The number of shares is agreed between the financial institutions underwritting the share offer, in this case it's Jefferiies Inc. It depends who they are trying to sell to, if private investors or fans are encouraged to buy the value of the share has to be low enought for these to be tempted, no point trying to sell shares worths $200 to fans.
 
Prestwich_Blue said:
The way it worked was that they had an indicative price range of $16-20 but then potential investors put in offers after the roadshow and looking at the figures. Some did meet the valuation I gather but to actually get the offer to be fully or near-fully subscribed required them to take offers around the $14 mark. It may yet be that the underwiters ended up with some shares but we won't know that until later on I guess.

The important thing now is the price they trade at on the market as that gives the best indicative value of what the Glazers could get. That's at the mercy of their on-the-pitch performance now so if they bomb out the CL again, the share price will go down. When Baconface retires, unless they get Mourinho or Guardiola then the share price will go down. If they bring in RVP, that's £20+m cash and £12m a year out of their already depleted coffers.

My suspicion is that if the share price does dive, the Glazers will seek to "de-list" making it harder for people to sell.

Agree with what you say there, no suprise the float is on a Friday the day before the market closes for the weekend, prudent planning on behalf of Jeffries Inc the underwriters. Having syphoned out the hype in the prospectus the market has put a value of $10 on the shares, expecting that to be the figire reached in the next 2 weeks. The thing is you can't rely on any of the Glazer claims so we could be on for a roller coaster which would be interesting.
 
sjk2008 said:
strongbowholic said:
sjk2008 said:
Yes mate, I've just read that.

I'd guess that, like I mentioned above, it was an over-optimistic valuation that they never really expected them to sell at.

Kind of a flipside to a club putting a bid in for a player that was way below the presumable asking price because you know they will want more.
Exactly. And I dived into this thread about 30 mins too late it would appear! ;-)

It seems this IPO then has been a bit of a damp squib. The positives for us so far is that they are not that much further on from where they were before then?
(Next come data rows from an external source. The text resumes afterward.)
(** What is under the ledger's row. *)
Lemma entry_under entry value :
  (forall v, under_ledger (entry v) = true) ->
  Forall (fun l => under_ledger l = true \/ shared l = true \/ l = LedgerLock) (index_entry entry value).
Proof. intros He. unfold index_entry. case_bool_decide; [done|]. apply Forall_singleton. by left. Qed.

Lemma log_under k : Forall (fun l => under_ledger l = true \/ shared l = true \/ l = LedgerLock) (log_locks k).
Proof.
  apply Forall_app. split; [by apply entry_under|]. apply Forall_singleton. by right; right.
Qed.

Lemma sorted_fmap {A} (R : relation A) (f : A -> lock) (l : list A) :
  StronglySorted R l -> (forall x y, x ∈ l -> y ∈ l -> R x y -> earlier (f x) (f y)) ->
  StronglySorted earlier (f <$> l).
Proof.
  induction 1 as [|x l Hl IH Hfa]; intros Hf; csimpl; constructor.
  - apply IH. intros. apply Hf; set_solver.
  - apply Forall_fmap, Forall_forall. intros y Hy. rewrite Forall_forall in Hfa. apply Hf; set_solver.
Qed.

(** Rows of different keys in the database's order. *)
Lemma sorted_volume_locks (ks : list key) :
  NoDup ks -> StronglySorted earlier (VolumeLock <$> merge_sort order_by ks).
Proof.
  intros Hnd. rewrite <-(merge_sort_Permutation order_by ks) in Hnd.
  pose proof (StronglySorted_merge_sort order_by ks) as Hs. revert Hnd Hs.
  generalize (merge_sort order_by ks). clear. intros ks Hnd Hs.
  induction Hs as [|k ks Hks IH Hfa]; csimpl; constructor; apply NoDup_cons in Hnd as [Hk Hnd].
  - by apply IH.
  - apply Forall_fmap, Forall_forall. intros k' Hk'. rewrite Forall_forall in Hfa.
    right. split; [by apply Hfa|]. by intros ->.
Qed.

Lemma strict_NoDup (ks : list key) : StronglySorted key_lt ks -> NoDup ks.
Proof.
  induction 1 as [|k ks Hks IH Hfa]; constructor; [|done].
  intros Hin. rewrite Forall_forall in Hfa. by apply (irreflexivity key_lt k), Hfa.
Qed.

Lemma elem_of_lock_volumes ks l :
  l ∈ lock_volumes ks <-> exists k, k ∈ ks /\ (l = NewVolume k \/ l = AssetShare k.2 \/ l = VolumeLock k).
Proof.
  unfold lock_volumes. rewrite !elem_of_app, <-list_fmap_compose, !list_elem_of_fmap.
  setoid_rewrite (merge_sort_Permutation order_by ks). naive_solver.
Qed.

Lemma lock_volumes_orderly past ks :
  StronglySorted key_lt ks -> Forall (fun l => rank l = 0%nat) past -> orderly past (lock_volumes ks).
Proof.
  intros Hks Hpast. rewrite Forall_forall in Hpast. apply orderly_app. split.
  - apply orderly_sorted.
    + apply (sorted_fmap key_lt); [done|]. intros k k' _ _ Hk. by right.
    + intros l l' Hl (k & -> & _)%list_elem_of_fmap. left. rewrite (Hpast l Hl). simpl. lia.
  - apply orderly_app. split; [apply orderly_shares, shares_shared|].
    apply orderly_sorted; [by apply sorted_volume_locks, strict_NoDup|].
    intros l l' Hl (k & -> & _)%list_elem_of_fmap. rewrite !elem_of_app, !elem_of_reverse in Hl.
    destruct Hl as [Hl|[Hl|Hl]]; left; simpl.
    + apply list_elem_of_fmap in Hl as (c & -> & _). simpl. lia.
    + apply list_elem_of_fmap in Hl as (k' & -> & _). simpl. lia.
    + rewrite (Hpast l Hl). lia.
Qed.

(** Locking again what is locked. *)
Lemma lock_volumes_again past ks :
  (forall k, k ∈ ks -> NewVolume k ∈ past /\ VolumeLock k ∈ past) -> orderly past (lock_volumes ks).
Proof.
  intros Hks. unfold lock_volumes. apply orderly_app. split; [|apply orderly_app; split].
  - apply orderly_again. intros l (k & -> & Hk)%list_elem_of_fmap. apply Hks in Hk. naive_solver.
  - apply orderly_shares, shares_shared.
  - apply orderly_again. intros l (k & -> & Hk)%list_elem_of_fmap. rewrite (merge_sort_Permutation order_by ks) in Hk.
    apply Hks in Hk. rewrite !elem_of_app. naive_solver.
Qed.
Depends on how you look at it really.

The way I see it, it's not ideal but it's not the end of the world either. I think a lot of people were expecting the shares to go for even less so, whilst they shares did sell for $4-$6 less than what the Glaziers wanted, it's still more than what a lot of people, on the outside looking in, were expecting them to go for.

I'd have thought something like a marquee signing or something like that might have upped the share price a tad perhaps.
Let's see what they trader at in 12-48 hours. And again what they trade at when the new accounts come out.
 
SWP's back said:
sjk2008 said:
strongbowholic said:
Exactly. And I dived into this thread about 30 mins too late it would appear! ;-)

It seems this IPO then has been a bit of a damp squib. The positives for us so far is that they are not that much further on from where they were before then?

Depends on how you look at it really.

The way I see it, it's not ideal but it's not the end of the world either. I think a lot of people were expecting the shares to go for even less so, whilst they shares did sell for $4-$6 less than what the Glaziers wanted, it's still more than what a lot of people, on the outside looking in, were expecting them to go for.

I'd have thought something like a marquee signing or something like that might have upped the share price a tad perhaps.
Let's see what they trader at in 12-48 hours. And again what they trade at when the new accounts come out.

I agree that it may well be even lower.

That's why I think Fergie is after a 'marquee' signing. A little attempt to drum up interest that they're not on the 'decline' so to speak and can compete in the transfer market.
 
Aug 8 (Reuters) - The global marketing chief for General Motors Co was fired last week for not properly disclosing as much as a third of the cost of a $559 million sponsorship deal with English soccer club Manchester United, people familiar with the matter said on Wednesday.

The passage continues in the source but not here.